Dataset excerpts
* * *

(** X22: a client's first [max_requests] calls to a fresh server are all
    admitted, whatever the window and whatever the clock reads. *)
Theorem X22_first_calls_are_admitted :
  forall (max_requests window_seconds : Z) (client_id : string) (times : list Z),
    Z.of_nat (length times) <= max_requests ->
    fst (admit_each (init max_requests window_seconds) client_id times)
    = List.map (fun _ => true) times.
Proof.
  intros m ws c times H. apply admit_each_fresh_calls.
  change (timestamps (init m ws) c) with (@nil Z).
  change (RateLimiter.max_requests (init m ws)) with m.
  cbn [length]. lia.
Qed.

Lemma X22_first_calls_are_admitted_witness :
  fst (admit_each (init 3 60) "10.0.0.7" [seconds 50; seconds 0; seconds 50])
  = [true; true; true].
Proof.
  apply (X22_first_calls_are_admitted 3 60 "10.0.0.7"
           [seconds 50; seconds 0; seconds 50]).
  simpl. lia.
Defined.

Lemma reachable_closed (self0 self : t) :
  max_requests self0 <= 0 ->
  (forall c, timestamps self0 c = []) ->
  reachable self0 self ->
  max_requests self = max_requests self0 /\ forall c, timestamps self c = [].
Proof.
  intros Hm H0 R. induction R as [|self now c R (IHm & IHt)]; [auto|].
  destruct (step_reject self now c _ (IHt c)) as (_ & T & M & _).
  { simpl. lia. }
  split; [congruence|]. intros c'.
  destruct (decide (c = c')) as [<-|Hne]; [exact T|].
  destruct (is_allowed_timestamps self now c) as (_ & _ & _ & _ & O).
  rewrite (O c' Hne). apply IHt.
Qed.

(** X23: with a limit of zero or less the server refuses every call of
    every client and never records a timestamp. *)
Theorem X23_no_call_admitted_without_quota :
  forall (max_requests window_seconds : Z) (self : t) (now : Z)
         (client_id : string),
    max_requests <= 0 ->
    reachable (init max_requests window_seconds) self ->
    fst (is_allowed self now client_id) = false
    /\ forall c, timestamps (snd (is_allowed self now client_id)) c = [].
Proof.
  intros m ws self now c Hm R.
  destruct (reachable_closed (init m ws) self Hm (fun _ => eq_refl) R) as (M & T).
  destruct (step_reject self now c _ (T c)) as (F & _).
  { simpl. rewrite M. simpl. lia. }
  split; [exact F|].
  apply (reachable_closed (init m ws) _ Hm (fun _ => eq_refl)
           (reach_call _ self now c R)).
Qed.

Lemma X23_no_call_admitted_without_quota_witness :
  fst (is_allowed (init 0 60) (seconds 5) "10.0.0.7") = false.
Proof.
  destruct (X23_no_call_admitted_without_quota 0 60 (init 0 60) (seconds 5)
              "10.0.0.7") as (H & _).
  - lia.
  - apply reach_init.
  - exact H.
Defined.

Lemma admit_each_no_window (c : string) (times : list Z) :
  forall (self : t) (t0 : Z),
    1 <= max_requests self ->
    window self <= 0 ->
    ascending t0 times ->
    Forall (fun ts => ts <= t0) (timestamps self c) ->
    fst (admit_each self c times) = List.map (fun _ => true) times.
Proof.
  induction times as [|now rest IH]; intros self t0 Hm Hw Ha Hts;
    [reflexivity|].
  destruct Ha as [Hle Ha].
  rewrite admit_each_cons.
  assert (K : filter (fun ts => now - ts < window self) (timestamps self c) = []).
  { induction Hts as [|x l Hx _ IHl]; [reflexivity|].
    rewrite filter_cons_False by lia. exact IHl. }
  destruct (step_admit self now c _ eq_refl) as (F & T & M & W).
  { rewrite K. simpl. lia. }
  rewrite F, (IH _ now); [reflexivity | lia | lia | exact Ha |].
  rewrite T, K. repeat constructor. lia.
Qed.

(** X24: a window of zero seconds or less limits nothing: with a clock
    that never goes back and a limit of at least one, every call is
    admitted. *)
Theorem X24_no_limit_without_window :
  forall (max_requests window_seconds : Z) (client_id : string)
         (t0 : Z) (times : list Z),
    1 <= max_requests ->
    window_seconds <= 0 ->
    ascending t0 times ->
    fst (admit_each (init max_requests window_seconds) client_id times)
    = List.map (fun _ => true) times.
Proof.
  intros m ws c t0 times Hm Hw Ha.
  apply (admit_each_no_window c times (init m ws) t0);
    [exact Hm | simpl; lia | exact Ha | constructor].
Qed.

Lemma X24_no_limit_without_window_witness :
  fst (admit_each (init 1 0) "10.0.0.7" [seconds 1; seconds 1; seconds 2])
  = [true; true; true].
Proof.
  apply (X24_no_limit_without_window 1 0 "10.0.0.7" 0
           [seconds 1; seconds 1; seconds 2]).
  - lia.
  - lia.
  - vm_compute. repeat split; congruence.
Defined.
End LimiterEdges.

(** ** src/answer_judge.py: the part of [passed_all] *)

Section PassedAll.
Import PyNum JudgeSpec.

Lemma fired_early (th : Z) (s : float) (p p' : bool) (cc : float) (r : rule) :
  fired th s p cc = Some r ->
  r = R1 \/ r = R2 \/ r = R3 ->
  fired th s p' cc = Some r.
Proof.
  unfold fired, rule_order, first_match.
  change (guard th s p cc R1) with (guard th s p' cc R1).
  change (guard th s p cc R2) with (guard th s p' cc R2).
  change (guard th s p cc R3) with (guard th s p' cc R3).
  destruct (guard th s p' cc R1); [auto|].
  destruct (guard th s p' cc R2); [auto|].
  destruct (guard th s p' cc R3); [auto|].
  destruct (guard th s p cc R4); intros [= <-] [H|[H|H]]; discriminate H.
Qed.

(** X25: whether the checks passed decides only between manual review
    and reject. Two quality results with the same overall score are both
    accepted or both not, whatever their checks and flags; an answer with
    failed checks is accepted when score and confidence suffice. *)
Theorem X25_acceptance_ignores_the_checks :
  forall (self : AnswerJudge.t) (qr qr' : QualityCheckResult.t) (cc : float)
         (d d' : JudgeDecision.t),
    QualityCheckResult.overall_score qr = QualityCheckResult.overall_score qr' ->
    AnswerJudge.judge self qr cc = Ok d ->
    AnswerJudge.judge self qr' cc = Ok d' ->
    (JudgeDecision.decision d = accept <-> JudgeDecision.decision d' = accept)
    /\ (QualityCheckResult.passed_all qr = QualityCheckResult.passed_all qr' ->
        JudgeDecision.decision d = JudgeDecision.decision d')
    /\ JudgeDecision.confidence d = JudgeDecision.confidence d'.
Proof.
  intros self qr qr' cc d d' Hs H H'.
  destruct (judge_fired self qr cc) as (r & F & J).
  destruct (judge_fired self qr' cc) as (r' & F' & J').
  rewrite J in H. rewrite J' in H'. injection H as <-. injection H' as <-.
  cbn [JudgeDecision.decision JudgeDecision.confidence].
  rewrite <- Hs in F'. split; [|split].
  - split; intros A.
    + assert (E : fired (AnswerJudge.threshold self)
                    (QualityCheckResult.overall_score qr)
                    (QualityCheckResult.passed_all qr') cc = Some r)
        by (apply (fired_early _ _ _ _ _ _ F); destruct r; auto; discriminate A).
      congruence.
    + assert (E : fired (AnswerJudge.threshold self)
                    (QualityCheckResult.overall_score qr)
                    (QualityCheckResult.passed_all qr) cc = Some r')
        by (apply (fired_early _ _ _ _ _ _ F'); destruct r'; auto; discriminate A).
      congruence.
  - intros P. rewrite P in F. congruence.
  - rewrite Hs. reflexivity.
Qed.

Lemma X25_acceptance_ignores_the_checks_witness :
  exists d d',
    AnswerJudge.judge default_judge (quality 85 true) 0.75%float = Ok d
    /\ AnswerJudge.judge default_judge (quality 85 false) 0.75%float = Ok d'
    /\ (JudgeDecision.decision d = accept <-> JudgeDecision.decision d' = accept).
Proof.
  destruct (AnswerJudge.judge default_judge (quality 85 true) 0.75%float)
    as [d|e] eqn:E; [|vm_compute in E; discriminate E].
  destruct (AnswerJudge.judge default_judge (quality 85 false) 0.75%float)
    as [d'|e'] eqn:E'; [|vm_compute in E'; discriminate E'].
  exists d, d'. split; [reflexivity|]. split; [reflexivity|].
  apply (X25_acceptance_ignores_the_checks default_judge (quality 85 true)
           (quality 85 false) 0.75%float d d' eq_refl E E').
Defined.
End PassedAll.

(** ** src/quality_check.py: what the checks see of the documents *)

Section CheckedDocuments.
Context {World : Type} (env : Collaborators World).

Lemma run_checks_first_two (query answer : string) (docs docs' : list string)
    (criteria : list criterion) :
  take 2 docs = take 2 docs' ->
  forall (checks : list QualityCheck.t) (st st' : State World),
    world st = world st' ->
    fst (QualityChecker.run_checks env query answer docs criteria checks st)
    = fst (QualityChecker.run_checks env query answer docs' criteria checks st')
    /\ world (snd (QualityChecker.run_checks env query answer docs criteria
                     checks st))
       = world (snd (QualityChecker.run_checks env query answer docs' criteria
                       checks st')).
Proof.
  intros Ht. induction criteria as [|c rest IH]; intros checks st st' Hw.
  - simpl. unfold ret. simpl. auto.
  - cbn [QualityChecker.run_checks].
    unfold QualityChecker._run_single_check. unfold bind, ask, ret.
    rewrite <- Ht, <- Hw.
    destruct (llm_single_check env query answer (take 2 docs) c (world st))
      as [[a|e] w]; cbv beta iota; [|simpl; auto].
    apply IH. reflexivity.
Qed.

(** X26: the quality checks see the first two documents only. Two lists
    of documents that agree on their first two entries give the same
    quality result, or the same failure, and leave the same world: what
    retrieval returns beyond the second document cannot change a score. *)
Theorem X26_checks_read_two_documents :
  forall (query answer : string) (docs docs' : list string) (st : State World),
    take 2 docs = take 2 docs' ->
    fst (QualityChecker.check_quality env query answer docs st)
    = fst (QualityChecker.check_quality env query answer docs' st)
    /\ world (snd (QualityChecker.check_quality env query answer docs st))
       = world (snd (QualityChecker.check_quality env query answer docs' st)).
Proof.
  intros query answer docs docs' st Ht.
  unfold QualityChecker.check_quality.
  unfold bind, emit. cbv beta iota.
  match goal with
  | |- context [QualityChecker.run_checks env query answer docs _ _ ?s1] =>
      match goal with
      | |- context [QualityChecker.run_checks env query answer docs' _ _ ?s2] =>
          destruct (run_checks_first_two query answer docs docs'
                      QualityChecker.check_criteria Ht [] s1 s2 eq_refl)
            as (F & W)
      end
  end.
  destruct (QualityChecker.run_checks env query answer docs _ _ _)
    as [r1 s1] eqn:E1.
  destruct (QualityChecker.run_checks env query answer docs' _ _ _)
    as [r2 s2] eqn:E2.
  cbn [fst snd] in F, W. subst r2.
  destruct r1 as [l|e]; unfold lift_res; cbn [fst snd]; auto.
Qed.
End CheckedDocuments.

* * *

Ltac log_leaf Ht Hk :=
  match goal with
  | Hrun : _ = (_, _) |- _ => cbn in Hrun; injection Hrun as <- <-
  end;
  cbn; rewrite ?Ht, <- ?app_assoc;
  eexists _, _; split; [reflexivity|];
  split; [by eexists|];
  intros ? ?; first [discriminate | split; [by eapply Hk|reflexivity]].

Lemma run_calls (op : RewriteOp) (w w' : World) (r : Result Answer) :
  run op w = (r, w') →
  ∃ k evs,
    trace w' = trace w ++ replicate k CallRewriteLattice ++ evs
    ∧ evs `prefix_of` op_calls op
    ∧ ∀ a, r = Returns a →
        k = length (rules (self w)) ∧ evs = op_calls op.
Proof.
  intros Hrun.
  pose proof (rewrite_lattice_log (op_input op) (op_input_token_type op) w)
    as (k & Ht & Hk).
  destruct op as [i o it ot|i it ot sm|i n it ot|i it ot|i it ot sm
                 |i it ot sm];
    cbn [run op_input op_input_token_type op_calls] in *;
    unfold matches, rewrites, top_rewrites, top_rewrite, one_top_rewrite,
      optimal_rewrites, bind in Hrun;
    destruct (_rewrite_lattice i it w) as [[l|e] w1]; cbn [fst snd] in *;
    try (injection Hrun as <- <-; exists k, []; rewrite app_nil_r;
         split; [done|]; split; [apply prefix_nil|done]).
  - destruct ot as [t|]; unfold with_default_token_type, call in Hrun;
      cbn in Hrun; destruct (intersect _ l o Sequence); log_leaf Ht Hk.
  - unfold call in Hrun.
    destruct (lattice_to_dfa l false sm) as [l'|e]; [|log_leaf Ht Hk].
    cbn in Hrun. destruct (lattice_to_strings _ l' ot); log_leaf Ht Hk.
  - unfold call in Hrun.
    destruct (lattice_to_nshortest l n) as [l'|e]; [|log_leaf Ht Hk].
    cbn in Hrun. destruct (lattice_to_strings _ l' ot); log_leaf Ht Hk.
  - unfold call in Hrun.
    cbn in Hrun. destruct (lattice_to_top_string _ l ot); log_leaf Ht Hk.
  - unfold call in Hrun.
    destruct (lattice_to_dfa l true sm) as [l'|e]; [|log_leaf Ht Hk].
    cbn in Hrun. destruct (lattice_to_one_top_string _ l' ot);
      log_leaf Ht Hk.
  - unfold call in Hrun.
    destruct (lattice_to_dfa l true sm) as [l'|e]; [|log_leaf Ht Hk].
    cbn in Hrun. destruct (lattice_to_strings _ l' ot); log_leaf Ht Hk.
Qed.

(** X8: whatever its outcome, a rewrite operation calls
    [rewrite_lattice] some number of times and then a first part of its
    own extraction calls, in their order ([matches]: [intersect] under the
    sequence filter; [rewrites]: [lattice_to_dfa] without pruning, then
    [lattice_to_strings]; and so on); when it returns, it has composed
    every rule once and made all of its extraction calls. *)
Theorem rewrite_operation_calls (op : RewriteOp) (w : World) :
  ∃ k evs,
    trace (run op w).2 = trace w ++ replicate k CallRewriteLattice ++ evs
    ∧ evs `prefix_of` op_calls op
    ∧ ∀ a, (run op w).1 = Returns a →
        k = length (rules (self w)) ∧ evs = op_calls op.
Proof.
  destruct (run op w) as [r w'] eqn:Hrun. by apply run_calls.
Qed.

* * *

Task details: Could you find every line in the records above that contains the word "replicate" and copy it?

Answer space:
    trace w' = trace w ++ replicate k CallRewriteLattice ++ evs
    trace (run op w).2 = trace w ++ replicate k CallRewriteLattice ++ evs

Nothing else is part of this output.